• _Aim of the task_: Among the records below, find the line that has "rest ← read_bars a n (i + 1) skip;"; from there, give the lines again exactly, and stop after the line that has "Definition find_mapping (a".

---------------

(* ===== verification/PciEnum.v ===== *)
(** The enumeration of the PCI buses and the start of drivers (pcid/src/main.rs,
    the command line of pcid/src/driver_handler.rs, and the interrupt vectors of
    pcid/src/driver_interface/irq_helpers.rs).

    The headers of pci_types are the interface [PciHeaders]; starting a driver is
    the command that is run. *)

From Stdlib Require Import Ascii.
From S2P Require Import Prelude PciAccess PciConfig PciServer.

(** ** Headers *)

Inductive HeaderType : Type := HtEndpoint | HtPciPciBridge | HtOther.

(** [pci_types::Bar]. *)
Inductive TyBar : Type := TbIo (port : Z) | TbMemory32 (address size : Z) | TbMemory64 (address size : Z).

Class PciHeaders (W : Type) := {
  hdr_id : PciAddress → prog W errno (Z * Z);
  (** revision, class, subclass, interface *)
  hdr_revision_and_class : PciAddress → prog W errno (Z * Z * Z * Z);
  hdr_type : PciAddress → prog W errno HeaderType;
  hdr_secondary_bus : PciAddress → prog W errno Z;
  hdr_bar : PciAddress → Z → prog W errno (option TyBar);
  hdr_update_command : PciAddress → (Z → Z) → prog W errno unit;
  (** the pair (pin, line) the closure was given *)
  hdr_update_interrupt : PciAddress → (Z * Z → Z * Z) → prog W errno (Z * Z);
  hdr_has_capabilities : PciAddress → prog W errno bool;
  hdr_capabilities : PciAddress → prog W errno (list Z);
}.

Definition IO_ENABLE : Z := 1.
Definition MEMORY_ENABLE : Z := 2.
Definition BUS_MASTER_ENABLE : Z := 4.

(** ** Starting a driver *)

Definition starts_with (c : Ascii.ascii) (s : string) : bool :=
  match s with String c' _ => bool_decide (c = c') | EmptyString => false end.

(** The program and its arguments; [None] is a command without a program, an
    argument that starts with [$] panics. *)
Definition spawn_command (args : list string) : res errno (option (string * list string)) :=
  match args with
  | [] => Ok None
  | program :: args =>
      let program := if starts_with "/"%char program then program else "/usr/lib/drivers/" +:+ program in
      if existsb (starts_with "$"%char) args then Panic else Ok (Some (program, args))
  end.

(** A driver that was started. *)
Record Spawned := mk_spawned {
  sp_function : PciFunction; sp_capabilities : list Z; sp_program : string; sp_args : list string;
}.

Section pcid.
Context {W : Type} `{HH : PciHeaders W} (pcie : Pcie).
Abbreviation mp := (prog W errno).

(** The six registers; a 64-bit register uses up the next one. *)
Fixpoint read_bars (a : PciAddress) (n : nat) (i : Z) (skip : bool) : mp (list PciBar) :=
  match n with
  | O => mret []
  | S n =>
      if skip then rest ← read_bars a n (i + 1) false; mret (BarNone :: rest)
      else
        b ← hdr_bar a i;
        '(bar, skip) ←
          (match b with
           | Some (TbIo port) => if port <? 65536 then mret (BarPort port, false) else panic
           | Some (TbMemory32 address size) => mret (BarMemory32 address size, false)
           | Some (TbMemory64 address size) => mret (BarMemory64 address size, true)
           | None => mret (BarNone, false)
           end);
        rest ← read_bars a n (i + 1) skip;
        mret (bar :: rest)
  end.

Definition set_line (pl : Z * Z) : Z * Z := let '(pin, line) := pl in (pin, if line =? 0xFF then 9 else line).

(** The parent interrupt of the device tree for a pin. *)
Definition find_mapping (a : PciAddress) (pin : Z) : option (Z * list Z * Z) :=
  let mask k := default 0 (pc_interrupt_map_mask pcie !! k) in
  let dt_address := Z.lor (Z.lor (Z.shiftl (bus a) 16) (Z.shiftl (device a) 11)) (Z.shiftl (function a) 8) in
  let addr := [Z.land dt_address (mask 0%nat); 0; 0] in
  let interrupt := Z.land pin (mask 3%nat) in
  '(_, x) ← list_find (λ x, im_addr x = addr ∧ im_interrupt x = interrupt) (pc_interrupt_map pcie);
  Some (im_parent_phandle x, im_parent_interrupt x, im_parent_interrupt_cells x).

(** What is done for one driver that matches. *)
Definition start_driver (a : PciAddress) (id : FullDeviceId) (args : list string) : mp (list Spawned) :=
  bars ← read_bars a 6 0 false;
  _ ← hdr_update_command a (λ cmd, Z.lor (Z.lor (Z.lor cmd BUS_MASTER_ENABLE) MEMORY_ENABLE) IO_ENABLE);
  pl ← hdr_update_interrupt a set_line;
  let '(pin, irq) := set_line pl in
  let enabled := (1 <=? pin) && (pin <=? 4) in
  let phandled := if enabled then find_mapping a pin else None in
  has ← hdr_has_capabilities a;
  caps ← (if has : bool then hdr_capabilities a else mret []);
  let func := mk_pci_function a bars (if enabled then Some (mk_irq_line irq phandled) else None) id in
  match spawn_command args with
  | Ok (Some (program, rest)) => mret [mk_spawned func caps program rest]
  | Ok None => mret []
  | Err e => throw e
  | Panic => panic
  end.

Fixpoint handle_parsed_header (drivers : list DriverConfig) (a : PciAddress) (id : FullDeviceId) : mp (list Spawned) :=
  match drivers with
  | [] => mret []
  | d :: drivers =>
      m ← unwrap (match_function d id);
      here ← (match m : bool, dc_command d with
              | true, Some args => start_driver a id args
              | _, _ => mret []
              end);
      rest ← handle_parsed_header drivers a id;
      mret (here ++ rest)
  end.

(** ** The buses *)

Context (drivers : list DriverConfig).

(** One function: the drivers started and the buses found.  [None]: no function. *)
Definition scan_function (b dev func : Z) : mp (option (list Spawned * list Z)) :=
  let a := mk_pci_address 0 b dev func in
  '(vendor_id, device_id) ← hdr_id a;
  if (vendor_id =? 0xffff) && (device_id =? 0xffff) then mret None
  else
    '(revision, class, subclass, interface) ← hdr_revision_and_class a;
    let id := mk_device_id vendor_id device_id class subclass interface revision in
    ty ← hdr_type a;
    match ty with
    | HtEndpoint => l ← handle_parsed_header drivers a id; mret (Some (l, []))
    | HtPciPciBridge => s ← hdr_secondary_bus a; mret (Some ([], [s]))
    | HtOther => mret (Some ([], []))
    end.

(** The functions from [func] on; a device without function 0 is skipped. *)
Fixpoint scan_functions (n : nat) (b dev func : Z) : mp (list Spawned * list Z) :=
  match n with
  | O => mret ([], [])
  | S n =>
      r ← scan_function b dev func;
      match r with
      | None => if func =? 0 then mret ([], []) else scan_functions n b dev (func + 1)
      | Some (l, bs) =>
          '(l', bs') ← scan_functions n b dev (func + 1);
          mret (l ++ l', bs ++ bs')
      end
  end.

Fixpoint scan_devices (n : nat) (b dev : Z) : mp (list Spawned * list Z) :=
  match n with
  | O => mret ([], [])
  | S n =>
      '(l, bs) ← scan_functions 8 b dev 0;
      '(l', bs') ← scan_devices n b (dev + 1);
      mret (l ++ l', bs ++ bs')
  end.

Definition scan_bus (b : Z) : mp (list Spawned * list Z) := scan_devices 32 b 0.

(** The loop over [bus_nums], which grows behind [bus_i]; a pass for each bus. *)
Fixpoint scan_loop (fuel bus_i : nat) (bus_nums : list Z) : mp (list Spawned * list Z) :=
  match fuel with
  | O => throw ETIMEDOUT
  | S fuel =>
      match bus_nums !! bus_i with
      | None => mret ([], bus_nums)
      | Some b =>
          '(l, bs) ← scan_bus b;
          '(l', bus_nums) ← scan_loop fuel (S bus_i) (bus_nums ++ bs);
          mret (l ++ l', bus_nums)
      end
  end.

(** [main_inner]: the drivers started and the buses visited, within [fuel] passes. *)
Definition enumerate (fuel : nat) : mp (list Spawned * list Z) := scan_loop fuel 0 [0].

End pcid.

(** ** What is there *)

Inductive FnKind : Type := FkEndpoint | FkBridge (secondary : Z) | FkOther.

Record FnDesc := mk_fn { fd_id : FullDeviceId; fd_kind : FnKind }.

Definition fn_type (k : FnKind) : HeaderType :=
  match k with FkEndpoint => HtEndpoint | FkBridge _ => HtPciPciBridge | FkOther => HtOther end.

(** Programs that return, from and to states of [ok]. *)
Definition returns {W A : Type} (ok : W → Prop) (m : prog W errno A) (P : A → Prop) : Prop :=
  ∀ w, ok w → ∃ a w', m w = (Ok a, w') ∧ ok w' ∧ P a.

Lemma returns_bind {W A B : Type} (ok : W → Prop) (m : prog W errno A) (f : A → prog W errno B) P Q :
  returns ok m P → (∀ a, P a → returns ok (f a) Q) → returns ok (p_bind f m) Q.
Proof.
  intros Hm Hf w Hw. destruct (Hm w Hw) as (a & w1 & E & Hw1 & Ha). rewrite (bind_Ok _ _ _ _ _ E). by apply Hf.
Qed.

Lemma returns_ret {W A : Type} (ok : W → Prop) (a : A) (P : A → Prop) : P a → returns ok (mret a) P.
Proof. intros Ha w Hw. by exists a, w. Qed.

(** A machine with the functions [fn_at] whose headers can be read and set up. *)
Class Topology (W : Type) `{HH : PciHeaders W} := {
  topo_ok : W → Prop;
  fn_at : PciAddress → option FnDesc;
  topo_present a d : fn_at a = Some d → ¬ (di_vendor_id (fd_id d) = 0xffff ∧ di_device_id (fd_id d) = 0xffff);
  topo_id a : returns topo_ok (hdr_id a) (λ r, r =
    match fn_at a with Some d => (di_vendor_id (fd_id d), di_device_id (fd_id d)) | None => (0xffff, 0xffff) end);
  topo_class a d : fn_at a = Some d → returns topo_ok (hdr_revision_and_class a) (λ r, r =
    (di_revision (fd_id d), di_class (fd_id d), di_subclass (fd_id d), di_interface (fd_id d)));
  topo_type a d : fn_at a = Some d → returns topo_ok (hdr_type a) (λ t, t = fn_type (fd_kind d));
  topo_secondary a d s : fn_at a = Some d → fd_kind d = FkBridge s → returns topo_ok (hdr_secondary_bus a) (λ x, x = s);
  topo_bar a i : returns topo_ok (hdr_bar a i) (λ b, ∀ q, b = Some (TbIo q) → q < 65536);
  topo_command a f : returns topo_ok (hdr_update_command a f) (λ _, True);
  topo_interrupt a f : returns topo_ok (hdr_update_interrupt a f) (λ _, True);
  topo_has_caps a : returns topo_ok (hdr_has_capabilities a) (λ _, True);
  topo_caps a : returns topo_ok (hdr_capabilities a) (λ _, True);
}.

---------------

• _Answer for this exercise_:
        rest ← read_bars a n (i + 1) skip;
        mret (bar :: rest)
  end.

Definition set_line (pl : Z * Z) : Z * Z := let '(pin, line) := pl in (pin, if line =? 0xFF then 9 else line).

(** The parent interrupt of the device tree for a pin. *)
Definition find_mapping (a : PciAddress) (pin : Z) : option (Z * list Z * Z) :=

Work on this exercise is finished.